• WORK TO BE COMPLETED: Look for the word "Hscan" in the entries and copy each line where it appears.

--- RECORDED INFORMATION Enclosed Below ---

Lemma Sorted_insertSorted (before : A → A → bool) x l :
  (∀ a b, before a b = true ∨ before b a = true) →
  Sorted (λ a b, before a b = true) l →
  Sorted (λ a b, before a b = true) (Js.insertSorted before x l).
Proof.
  intros Htotal. induction 1 as [|y l Hl IH Hhd]; simpl.
  - by repeat constructor.
  - destruct (before x y) eqn:Hxy.
    + constructor; [by constructor|by constructor].
    + constructor; [done|].
      assert (before y x = true) as Hyx by (destruct (Htotal x y); congruence).
      destruct l as [|z l]; simpl.
      * by constructor.
      * inversion Hhd; subst. destruct (before x z); by constructor.
Qed.

Lemma Sorted_stableSort (before : A → A → bool) l :
  (∀ a b, before a b = true ∨ before b a = true) →
  Sorted (λ a b, before a b = true) (Js.stableSort before l).
Proof.
  intros Htotal. induction l as [|x l IH]; [constructor|].
  by apply Sorted_insertSorted.
Qed.

Lemma Sorted_weaken (R1 R2 : A → A → Prop) l :
  (∀ a b, R1 a b → R2 a b) → Sorted R1 l → Sorted R2 l.
Proof.
  intros Himp. induction 1 as [|x l Hl IH Hhd]; constructor; [done|].
  destruct Hhd; constructor. by apply Himp.
Qed.

Lemma StronglySorted_sublist (R : A → A → Prop) l1 l2 :
  l1 `sublist_of` l2 → StronglySorted R l2 → StronglySorted R l1.
Proof.
  induction 1 as [|x l1 l2 Hsub IH|x l1 l2 Hsub IH]; intros Hs.
  - constructor.
  - apply StronglySorted_inv in Hs as [Hs Hall]. constructor; [by apply IH|].
    eapply Forall_forall. intros y Hy. eapply Forall_forall in Hall; [done|].
    by eapply elem_of_sublist.
  - apply StronglySorted_inv in Hs as [Hs _]. by apply IH.
Qed.

(** A list sorted by [before] is strongly sorted for any transitive order
    that [before] implies. *)
Lemma stableSort_StronglySorted (before : A → A → bool) (R : A → A → Prop) l :
  (∀ a b, before a b = true ∨ before b a = true) →
  (∀ a b, before a b = true → R a b) →
  (∀ a b c, R a b → R b c → R a c) →
  StronglySorted R (Js.stableSort before l).
Proof.
  intros Htotal Himp Htrans.
  apply (@Sorted_StronglySorted _ R Htrans).
  eapply Sorted_weaken; [exact Himp|]. by apply Sorted_stableSort.
Qed.

Lemma sublist_sliceTo (e : Z) (l : list A) : Js.sliceTo e l `sublist_of` l.
Proof. unfold Js.sliceTo. destruct (e <? 0); apply sublist_take. Qed.

Lemma length_sliceTo (e : Z) (l : list A) :
  0 ≤ e → (length (Js.sliceTo e l) ≤ Z.to_nat e)%nat.
Proof.
  intros He. unfold Js.sliceTo. rewrite (proj2 (Z.ltb_ge _ _)) by done.
  rewrite length_take. lia.
Qed.

End SortFacts.

(** ** More about the memory store *)

Section StoreOrder.
Import MemoryStore StoreSpec.
Context `{H : Host}.

Lemma String_compare_trans s1 s2 s3 :
  String.compare s1 s2 ≠ Gt → String.compare s2 s3 ≠ Gt → String.compare s1 s3 ≠ Gt.
Proof.
  revert s2 s3. induction s1 as [|a s1 IH]; intros [|b s2] [|c s3]; simpl; try done.
  unfold Ascii.compare.
  destruct (N.compare_spec (N_of_ascii a) (N_of_ascii b)) as [Hab|Hab|Hab];
    destruct (N.compare_spec (N_of_ascii b) (N_of_ascii c)) as [Hbc|Hbc|Hbc];
    destruct (N.compare_spec (N_of_ascii a) (N_of_ascii c)) as [Hac|Hac|Hac];
    try done; try lia.
  apply IH.
Qed.

Lemma String_leb_trans s1 s2 s3 :
  String.leb s1 s2 = true → String.leb s2 s3 = true → String.leb s1 s3 = true.
Proof.
  unfold String.leb. intros H12 H23.
  pose proof (String_compare_trans s1 s2 s3) as Ht.
  destruct (String.compare s1 s2), (String.compare s2 s3), (String.compare s1 s3);
    try done; exfalso; by apply Ht.
Qed.

Lemma idDesc_total a b : idDesc a b = true ∨ idDesc b a = true.
Proof. unfold idDesc. apply String.leb_total. Qed.

Lemma idDesc_trans a b c : idDesc a b = true → idDesc b c = true → idDesc a c = true.
Proof. unfold idDesc. intros Hab Hbc. by eapply String_leb_trans. Qed.

Lemma keyDesc_total key a b : keyDesc key a b = true ∨ keyDesc key b a = true.
Proof.
  unfold keyDesc. destruct (Z.lt_trichotomy (key a) (key b)) as [Hlt|[Heq|Hgt]].
  - right. by rewrite (proj2 (Z.ltb_lt _ _)).
  - destruct (idDesc_total a b) as [Hd|Hd]; [left|right]; rewrite Hd;
      rewrite (proj2 (Z.eqb_eq _ _)) by done; apply orb_true_r.
  - left. by rewrite (proj2 (Z.ltb_lt _ _)).
Qed.

Lemma keyDesc_spec key a b :
  keyDesc key a b = true ↔ key b < key a ∨ (key a = key b ∧ idDesc a b = true).
Proof.
  unfold keyDesc. rewrite orb_true_iff, andb_true_iff, Z.ltb_lt, Z.eqb_eq. done.
Qed.

Lemma keyDesc_trans key a b c :
  keyDesc key a b = true → keyDesc key b c = true → keyDesc key a c = true.
Proof.
  rewrite !keyDesc_spec. intros [Hab|[Hab Hiab]] [Hbc|[Hbc Hibc]]; try (left; lia).
  right. split; [lia|]. by eapply idDesc_trans.
Qed.

Lemma scanPrev_sorted key d :
  StronglySorted (λ a b, keyDesc key a b = true) (scanPrev key d).
Proof.
  unfold scanPrev. apply stableSort_StronglySorted.
  - apply keyDesc_total.
  - done.
  - apply keyDesc_trans.
Qed.

Lemma scanCategoryPrev_sorted cat d :
  StronglySorted (λ a b, idDesc a b = true) (scanCategoryPrev cat d).
Proof.
  unfold scanCategoryPrev. apply stableSort_StronglySorted.
  - apply idDesc_total.
  - done.
  - apply idDesc_trans.
Qed.

Lemma collect_sublist limit scan : collect limit scan `sublist_of` scan.
Proof.
  unfold collect. etrans; [apply sublist_take|apply sublist_filter].
Qed.

Lemma length_collect limit scan : (length (collect limit scan) ≤ Z.to_nat limit)%nat.
Proof. unfold collect. rewrite length_take. lia. Qed.

(** The identifiers of the records are the keys of the database. *)
Lemma ids_of_records d : keyedById d → id <$> records d = (map_to_list d).*1.
Proof.
  intros Hk. unfold records. rewrite <- list_fmap_compose.
  apply list_fmap_ext. intros i [k m] Hi. simpl.
  apply (Hk k m). apply elem_of_map_to_list. by eapply list_elem_of_lookup_2.
Qed.

Lemma NoDup_ids_records d : keyedById d → NoDup (id <$> records d).
Proof. intros Hk. rewrite ids_of_records by done. apply NoDup_fst_map_to_list. Qed.

Lemma NoDup_ids_scanPrev key d : keyedById d → NoDup (id <$> scanPrev key d).
Proof.
  intros Hk. unfold scanPrev. rewrite stableSort_Permutation.
  by apply NoDup_ids_records.
Qed.

Lemma NoDup_ids_scanCategoryPrev cat d :
  keyedById d → NoDup (id <$> scanCategoryPrev cat d).
Proof.
  intros Hk. unfold scanCategoryPrev. rewrite stableSort_Permutation.
  eapply sublist_NoDup; [by apply NoDup_ids_records|].
  apply fmap_sublist, sublist_filter.
Qed.

Lemma NoDup_ids_collect limit scan :
  NoDup (id <$> scan) → NoDup (id <$> collect limit scan).
Proof.
  intros Hnd. eapply sublist_NoDup; [done|]. apply fmap_sublist, collect_sublist.
Qed.

(** A listed record is a valid record of the database, under its id. *)
Lemma collect_stored limit scan d m :
  keyedById d → (∀ x, x ∈ scan → ∃ k, d !! k = Some x) →
  m ∈ collect limit scan → d !! id m = Some m ∧ isValid m = 1.
Proof.
  intros Hk Hscan Hm. apply elem_of_collect in Hm as [Hm Hv].
  destruct (Hscan m Hm) as [k Hkm].
  by rewrite (keyedById_lookup _ _ _ Hk Hkm).
Qed.

End StoreOrder.

Section StoreExtraFacts.
Import MemoryStore StoreSpec.
Context `{H : Host}.

Lemma initSearchIndex_idem st :
  initSearchIndex (initSearchIndex st) = initSearchIndex st.
Proof.
  unfold initSearchIndex at 2 3. destruct (indexInitialized st) eqn:Hinit.
  - unfold initSearchIndex. by rewrite Hinit.
  - done.
Qed.

Lemma state_after_search query limit now st :
  (search query limit now st).2 = initSearchIndex st.
Proof.
  unfold search. destruct (searchIndex (initSearchIndex st)); [|done].
  by destruct (trim query).
Qed.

--- End of Enclosed RECORDED INFORMATION ---

• RESULT BELOW:
  intros Hk Hscan Hm. apply elem_of_collect in Hm as [Hm Hv].
  destruct (Hscan m Hm) as [k Hkm].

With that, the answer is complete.